Saturday, November 10, 2012

Pain is Good; Pain Heals

I’ve had three posts running thru my head this week. It’s taken me a while to be comfortable with each one to even be able to start writing them. Chatting with a friend earlier this week, she asked whether I needed to write for me or for others. Frankly, I still don’t know. I really did start posting about what happened to me b/c I didn’t want others to be alone. But I also knew that it would help me, too.

With that unknown out in the open (and still up in the air), I’m going to give a warning about this post. I’m not going to be graphic or anything, I’m not even going to be very detailed. But I am also not going to be shy about a few things that happened to me and the fallout because I think that it’s important, important that others know that these feelings are normal and ok, even good.

From my past experience, I know that these types of things can be hard to read. So the (trigger) warning stands.


A couple of weeks back, Therapist said that I would get to a point where I was grateful for the pain and that I'd also be grateful that I felt sorrow about what happened to me, when I would be fine with it. I looked at her like she was nuts, because, seriously, that was nuts. So it floated thru my mind for a while and I didn’t know how that could all play out. Therapist has the unfortunate habit of being pretty much right about everything, so I knew that eventually I’d get there. Eventually. Because seriously, that’s nuts.

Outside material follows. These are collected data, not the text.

Lemma solution_gaussian_shape_witness :
  (length notebook_grid <> n notebook ->
   solution_gaussian notebook notebook_grid = Raise ValueError) /\
  (length notebook_grid = S (n notebook) ->
   solution_gaussian notebook notebook_grid = Raise ValueError) /\
  (length notebook_grid = n notebook -> m notebook ^ 2 <> Ks2r notebook ->
   exists pr : list R,
     solution_gaussian notebook notebook_grid = Ok (map Fin pr) /\
     length pr = n notebook /\ Rsum pr = 0).
Proof.
  apply (solution_gaussian_shape notebook notebook_grid).
  - exact notebook_valid.
  - cbn [n notebook]. lia.
  - unfold notebook_grid. rewrite length_map, length_seq. cbn [n notebook]. lia.
Defined.

(** X16: with the real-world topography the field has one height per
    longitude of the file, not per grid point.  For a valid configuration
    with [n >= 2] and a nearest row that is at least the sixth of the
    file, a file of two or more longitudes whose number is not [n] makes
    the solution cell raise [ValueError]; a file of exactly [n]
    longitudes gives, when [m**2 <> Ks2], [n] finite values that sum to
    zero. *)
Theorem solution_world_shape (ds : dataset) (c : config) (iy : nat)
    (slab : list (list R)) (rest : list (list (list R))) :
  valid_config c -> (2 <= n c)%nat ->
  argmin (map (fun l => Rabs (l - latd c)) (latitude ds)) = Ok iy ->
  srfgeo ds = slab :: rest ->
  (5 <= iy < length slab)%nat ->
  (2 <= length (hd [] slab))%nat ->
  (length (hd [] slab) <> n c -> solution_world ds c = Raise ValueError) /\
  (length (hd [] slab) = n c -> m c ^ 2 <> Ks2r c ->
   exists pr : list R,
     solution_world ds c = Ok (map Fin pr) /\ length pr = n c /\ Rsum pr = 0).
Proof.
  intros Hv Hn Harg Hsrf [Hlo Hhi] Hcols.
  set (hr := map (fun j => column_mean (band slab iy) j / g)
                 (seq 0 (length (hd [] slab)))).
  assert (Hlen : length hr = length (hd [] slab))
    by (unfold hr; now rewrite length_map, length_seq).
  assert (Hw : world_topography ds c = Ok (map Fin hr)).
  { unfold world_topography. rewrite Harg, Hsrf. cbn [bind].
    rewrite band_slice by assumption.
    rewrite mean_axis0_fin.
    - unfold hr. rewrite !map_map. f_equal. apply map_ext. intros j.
      apply np_div_fin, g_nonzero.
    - pose proof (band_length slab iy) as Hb. intros Hnil. rewrite Hnil in Hb.
      cbn [length] in Hb. lia. }
  unfold solution_world. rewrite Hw. cbn [bind]. split.
  - intros Hne. apply psi_of_spsi_error.
    unfold spsi. rewrite sh_unfold by (destruct hr; [cbn [length] in Hlen; lia | discriminate]).
    rewrite denom_unfold by assumption. cbn [bind].
    unfold broadcast2. rewrite !length_map, !length_seq, Hlen.
    destruct (Nat.eqb_spec (length (hd [] slab)) (n c)) as [Heq|_]; [contradiction|].
    destruct (length (hd [] slab)) as [|[|len]]; [lia | lia |].
    destruct (n c) as [|[|len']]; [lia | lia |].
    reflexivity.
  - intros Heq Hres. apply psi_zero_sum; [assumption | congruence | assumption].
Qed.

Lemma solution_world_shape_witness :
  (length (hd [] (hd [] (srfgeo ridge2))) <> n notebook ->
   solution_world ridge2 notebook = Raise ValueError) /\
  (length (hd [] (hd [] (srfgeo ridge2))) = n notebook ->
   m notebook ^ 2 <> Ks2r notebook ->
   exists pr : list R,
     solution_world ridge2 notebook = Ok (map Fin pr) /\
     length pr = n notebook /\ Rsum pr = 0).
Proof.
  apply (solution_world_shape ridge2 notebook 5%nat (hd [] (srfgeo ridge2)) []).
  - exact notebook_valid.
  - cbn [n notebook]. lia.
  - exact ridge_nearest.
  - reflexivity.
  - cbn [srfgeo ridge2 hd length]. lia.
  - cbn [srfgeo ridge2 hd length]. lia.
Defined.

So I thought about what she said, how eventually the pain wouldn’t be the prohibitive weight on my heart, how it’d remind me that I was good and had worth.

A bunch of memories of what {dirtbag} did to me have come back into my mind over the last couple of weeks, or at least memories came back more clearly. I remembered how physically uncomfortable for me most of what {dirtbag} did was. Not a few times it was simply painful.

What I realized is that this physical pain showed to me at the time and it shows to me now that I knew something was wrong. Even in my demoralized state, I knew that something was very wrong. In an odd twist, this showed/shows me my worth, that I knew that I wasn’t for hurting, even though I didn’t know a way out at the time. And frankly due to the circumstances, there wasn’t much of a way out, anyway.

(Much stronger trigger warning for the next paragraph)

One horrible thing that {dirtbag} required was exposing a part of myself normally clothed before anything else would happen. It’s hard to describe how this worked, and perhaps it’s best that I don’t divulge details, but it was so that {dirtbag} could let me know that I was nothing, merely an object for {dirtbag} to get off on. I can’t really describe how miserably horrible this was, how much it hurt. I felt like a sex toy.


Then on Tuesday I realized that I use the word exposed and that felt exposed every time it happened. The word expose insinuates showing something that shouldn’t be. It was like knowledge settled into place for me.

I felt pain. I felt exposed. I was grateful for this knowledge. I was grateful that I felt pain when it happened because then I knew at my very deepest that everything was wrong. I knew that I was worth so very, very much more than what was being done to me.

{dirtbag} didn’t get at my core, didn’t destroy who I am. For this {dirtbag} will forever lose.

I am worth feeling the pain. I am worth feeling the sorrow. I feel pain because I am good and I am kind. What {dirtbag} did hurt me so much because I am pure and I am clean.

If I were to see {dirtbag} today, right now, I would be able to stand tall and look at {dirtbag} with all the disgust that is due. {dirtbag} is repugnant and I am strong. I can feel pain and {dirtbag} didn’t take that from me.

2 comments:

Marie said...

Wow. I'm floored by your courage and willingness to not only do this for others, but, more importantly, to do this for yourself. I agree with you 100%; you are good and kind.

Vanessa Swenson said...

Sometimes it takes me a while to post replies b/c the comments need to settle in. I don't know how else to describe it other than that.
But I want to say thank you.
I really had no idea how much healing would come from posting things. I've been floored. Silence loses. Using your voice heals. This goes against about, oh, 25+ years of my life's paradigm, before and after the abuse.
Good thing I have a bunch more years to not live that way.